C-13-NMR relaxation study of heparin-disaccharide interactions with tripeptides GRG and GKG

Heparin is a polydisperse sulphated copolymer consisting mostly of 1 --> 4 linked glucosamine and uronic acid residues, i.e. 2-de oxy-2-sulphamido-D-glucopyranose 6-sulphate and L-idopyranosyluronic acid 2-sulphate. C-13 NMR has been used to study the interactions of heparinase-derived and purified heparin disaccharide with N- and C-terminally-blocked tripeptides GRG and GKG. Titration of the disaccharide with peptide indicates that GRG binds the disaccharide more strongly than does GKG, with interactions in either case being stronger at uronate ring positions. In the presence of GRG, a carboxylate pK(a) depression suggests electrostatic interactions between the arginine guanidinium group and the uronate carboxylate group. C-13 relaxation data have been acquired for all disaccharide and peptide carbons in the presence and absence of GRG and GKG. C-13 relaxation rates for the disaccharide are significantly faster in the presence of peptide, especially with GRG. Analysis of these relaxation data has been done in terms of molecular diffusion constants, D-perpendicular to and D-parallel to and an angle alpha between D-parallel to and a molecular frame defined by the moment of inertia tensor calculated for an internally rigid disaccharide. Disaccharide conformational space in these calculations has been sampled for both uronate half-chair forms (H-2(1) and H-1(2)) and over a range of glycosidic bond angles defined by motional order parameters and inter-residue nuclear Overhauser effects (+/-30 degrees from the average).
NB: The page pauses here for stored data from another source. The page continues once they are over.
(** * OpenTenBase_AI: batching engine and result cache

    A shallow embedding of [contrib/opentenbase_ai/ai.c] (coalescing queue,
    dispatch worker, fan-out executor) and of
    [contrib/opentenbase_ai/ai_cache_enhancement.c] (TTL result cache kept in
    the tables [ai.result_cache] and [ai.cache_stats]).

    The two C files are separate compilation units; each gets a module. *)

From Stdlib Require Import ZArith Lia Bool Ascii String.
From stdpp Require Import base option list strings pretty sorting.

Local Open Scope string_scope.
Local Open Scope Z_scope.

(** ** PostgreSQL conventions shared by both units *)

(** [ereport(ERROR, ...)] / [elog(ERROR, ...)] leaves the function by a
    non-local jump and the enclosing transaction is rolled back: a call
    either yields a value or raises, and a raised call keeps no state. *)
Inductive Exn (A : Type) : Type :=
| Ok (a : A)
| Raise (msg : string).
Arguments Ok {A} a.
Arguments Raise {A} msg.

(** Sequencing stops at the first raise; written [x ← m; k]. *)
Global Instance Exn_bind : MBind Exn := fun A B k m =>
  match m with
  | Ok a => k a
  | Raise msg => Raise msg
  end.

(** A C [int] read from a [uint64] ([deleted_count = SPI_processed]):
    the value is reduced modulo 2^32 into the signed range. *)
Definition int32_of_uint64 (z : Z) : Z :=
  (z + 2147483648) mod 4294967296 - 2147483648.

(** The double-quote character, for the JSON text both units print. *)
Definition dquote : string := String (Ascii.ascii_of_nat 34) EmptyString.

(** ** Statement text *)

(** Both units print their SQL statements with [psprintf] / [snprintf] and
    hand the text to [SPI_exec] / [SPI_execute]; where an argument is
    printed between quotes without being quoted first, its characters
    become part of the statement.  This module reads statement text the
    way the server's scanner does, for the part of the lexical structure
    the statements of the units fall in: words (key words, identifiers and
    numbers; letters folded to lower case), string constants between
    single quotes, in which a doubled quote stands for one quote, and
    one-character symbols. *)
Module Sql.

Inductive token : Type :=
| Word (w : string)
| Constant (s : string)
| Symbol (c : ascii).

Global Instance token_eq_dec : EqDecision token.
Proof. solve_decision. Defined.

(** Where the scanner is: between tokens, inside a word, inside a string
    constant, or just after a quote met inside a constant (the end of the
    constant, or the first half of a doubled quote).  [Unread] is text
    this module does not follow: a backslash inside a constant (what it
    stands for depends on [standard_conforming_strings]), a double quote
    outside constants (a quoted identifier), and a constant with a
    one-letter prefix such as [E'...']. *)
Inductive mode : Type :=
| Between
| InWord (w : string)
| InConstant (s : string)
| AfterQuote (s : string)
| Unread.

Record scanner : Type := mkScanner {
  at_mode : mode;
  scanned : list token
}.

Definition quote : ascii := "'"%char.
Definition backslash : ascii := Ascii.ascii_of_nat 92.

Definition is_space (c : ascii) : bool :=
  let n := nat_of_ascii c in
  (n =? 32)%nat || ((9 <=? n)%nat && (n <=? 13)%nat).

Definition is_word_char (c : ascii) : bool :=
  let n := nat_of_ascii c in
  ((48 <=? n)%nat && (n <=? 57)%nat) || ((65 <=? n)%nat && (n <=? 90)%nat)
  || ((97 <=? n)%nat && (n <=? 122)%nat) || (n =? 95)%nat || (n =? 46)%nat
  || (128 <=? n)%nat.

Definition fold_case (c : ascii) : ascii :=
  let n := nat_of_ascii c in
  if (65 <=? n)%nat && (n <=? 90)%nat then ascii_of_nat (n + 32) else c.

Definition add_char (s : string) (c : ascii) : string := s +:+ String c EmptyString.

(** The words that, written right before a quote, change how the
    constant is read. *)
Definition constant_prefix (w : string) : bool :=
  existsb (String.eqb w) ["e"; "b"; "x"; "n"].

(** The first character of a token. *)
Definition begin (toks : list token) (c : ascii) : scanner :=
  if Ascii.eqb c quote then {| at_mode := InConstant EmptyString; scanned := toks |}
  else if is_space c then {| at_mode := Between; scanned := toks |}
  else if is_word_char c then
    {| at_mode := InWord (String (fold_case c) EmptyString); scanned := toks |}
  else if Ascii.eqb c (Ascii.ascii_of_nat 34) then {| at_mode := Unread; scanned := toks |}
  else {| at_mode := Between; scanned := (toks ++ [Symbol c])%list |}.

Definition scan_char (l : scanner) (c : ascii) : scanner :=
  match at_mode l with
  | Between => begin (scanned l) c
  | InWord w =>
      if is_word_char c then
        {| at_mode := InWord (add_char w (fold_case c)); scanned := scanned l |}
      else if Ascii.eqb c quote && constant_prefix w then
        {| at_mode := Unread; scanned := scanned l |}
      else begin (scanned l ++ [Word w])%list c
  | InConstant s =>
      if Ascii.eqb c quote then {| at_mode := AfterQuote s; scanned := scanned l |}
      else if Ascii.eqb c backslash then {| at_mode := Unread; scanned := scanned l |}
      else {| at_mode := InConstant (add_char s c); scanned := scanned l |}
  | AfterQuote s =>
      if Ascii.eqb c quote then
        {| at_mode := InConstant (add_char s quote); scanned := scanned l |}
      else begin (scanned l ++ [Constant s])%list c
  | Unread => l
  end.

Fixpoint scan_from (l : scanner) (text : string) : scanner :=
  match text with
  | EmptyString => l
  | String c rest => scan_from (scan_char l c) rest
  end.

(** What reading a text gives: its reading; [Unterminated] when the text
    ends inside a string constant, which the server refuses with
    "unterminated quoted string"; [NotFollowed] when the text is not of
    the form looked for (or is [Unread]): the server then raises a syntax
    or type error or runs whatever other statement the text is, and this
    module says nothing about it. *)
Inductive reading (A : Type) : Type :=
| Reads (a : A)
| Unterminated
| NotFollowed.
Arguments Reads {A} a.
Arguments Unterminated {A}.
Arguments NotFollowed {A}.

Definition start : scanner := {| at_mode := Between; scanned := [] |}.

Definition finish (l : scanner) : reading (list token) :=
  match at_mode l with
  | Between => Reads (scanned l)
  | InWord w => Reads (scanned l ++ [Word w])%list
  | AfterQuote s => Reads (scanned l ++ [Constant s])%list
  | InConstant _ => Unterminated
  | Unread => NotFollowed
  end.

Definition tokens (text : string) : reading (list token) := finish (scan_from start text).

(** The tokens left after a fixed beginning, if the text begins so. *)
Fixpoint strip (head toks : list token) : option (list token) :=
  match head with
  | [] => Some toks
  | h :: head' =>
      match toks with
      | t :: toks' => if bool_decide (h = t) then strip head' toks' else None
      | [] => None
      end
  end.

(** A text with no quote and no backslash: printed between quotes it is
    one string constant, standing for itself. *)
Fixpoint sql_plain (s : string) : bool :=
  match s with
  | EmptyString => true
  | String c rest =>
      negb (Ascii.eqb c quote) && negb (Ascii.eqb c backslash) && sql_plain rest
  end.

End Sql.

Module Cache.

(** *** Tables *)

(** A row of [ai.result_cache], with the columns the statements of the
    unit name.  [result_text] is tested for SQL NULL by
    [lookup_cache_result], hence the option.  Timestamps are
    [TimestampTz] values: microseconds as a 64-bit integer. *)
Record CacheRow : Type := mkCacheRow {
  model_name : string;
  args_hash : string;
  content_hash : string;
  result_text : option string;
  created_time : Z;
  expiry_time : Z;
  access_count : Z
}.

(** A row of [ai.cache_stats]; [max_entries] and [cache_enabled] are only
    read back by [ai_cache_stats] and are left out. *)
Record StatsRow : Type := mkStatsRow {
  total_requests : Z;
  cache_hits : Z;
  cache_misses : Z;
  batch_requests : Z;
  current_entries : Z
}.

(** The persistent store as the unit sees it.  [spi_connects] is the
    outcome of [SPI_connect() == SPI_OK_CONNECT], which guards every
    access.  Every [UPDATE ai.cache_stats] of the unit has no WHERE clause
    and so rewrites each row of that table. *)
Record Database : Type := mkDatabase {
  spi_connects : bool;
  result_cache : list CacheRow;
  cache_stats : list StatsRow
}.

Definition with_result_cache (db : Database) (rows : list CacheRow) : Database :=
  {| spi_connects := spi_connects db;
     result_cache := rows;
     cache_stats := cache_stats db |}.

Definition with_cache_stats (db : Database) (st : list StatsRow) : Database :=
  {| spi_connects := spi_connects db;
     result_cache := result_cache db;
     cache_stats := st |}.

(** [WHERE model_name = '%s' AND args_hash = '%s'] and the conflict target
    [(model_name, args_hash)], for strings that the server reads as they
    are: the comparison with the two strings as values.  The two strings
    are printed between the quotes unquoted; what the statement is for
    any string is followed in the part on statement text below
    ([lookup_cache_result_sql], [store_cache_result_sql]), and for
    strings without quote or backslash it is this comparison. *)
Definition has_key (m h : string) (r : CacheRow) : bool :=
  bool_decide (model_name r = m) && bool_decide (args_hash r = h).

(** The unique index that [ON CONFLICT (model_name, args_hash)] needs. *)
Definition row_key (r : CacheRow) : string * string := (model_name r, args_hash r).
Definition unique_keys (rows : list CacheRow) : Prop := NoDup (row_key <$> rows).

(** [now() + interval 'ttl seconds'] on microsecond timestamps. *)
Definition USECS_PER_SEC : Z := 1000000.
Definition expiry_of (now ttl_seconds : Z) : Z := now + ttl_seconds * USECS_PER_SEC.

(** [UPDATE ai.cache_stats SET current_entries = (SELECT count( * ) FROM ai.result_cache)] *)
Definition refresh_current_entries (db : Database) : Database :=
  with_cache_stats db
    ((fun s => {| total_requests := total_requests s;
                  cache_hits := cache_hits s;
                  cache_misses := cache_misses s;
                  batch_requests := batch_requests s;
                  current_entries := Z.of_nat (length (result_cache db)) |})
       <$> cache_stats db).

(** *** lookup_cache_result *)

(** [ORDER BY created_time DESC LIMIT 1]: the row with the greatest
    [created_time]; among equals the one met first. *)
Fixpoint newest (rows : list CacheRow) : option CacheRow :=
  match rows with
  | [] => None
  | r :: rest =>
      match newest rest with
      | Some r' => if created_time r <? created_time r' then Some r' else Some r
      | None => Some r
      end
  end.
In the absence of peptide, the ratio D-perpendicular to/D-parallel to falls between 0.4 and 0.7; therefore molecular diffusion occurs preferentially about D-parallel to, which runs through both disaccharide rings. In the presence of peptide, D-perpendicular to/D-parallel to is decreased, indicating that GRG is oriented along D-parallel to and proximal to the uronic acid ring A model for this is shown.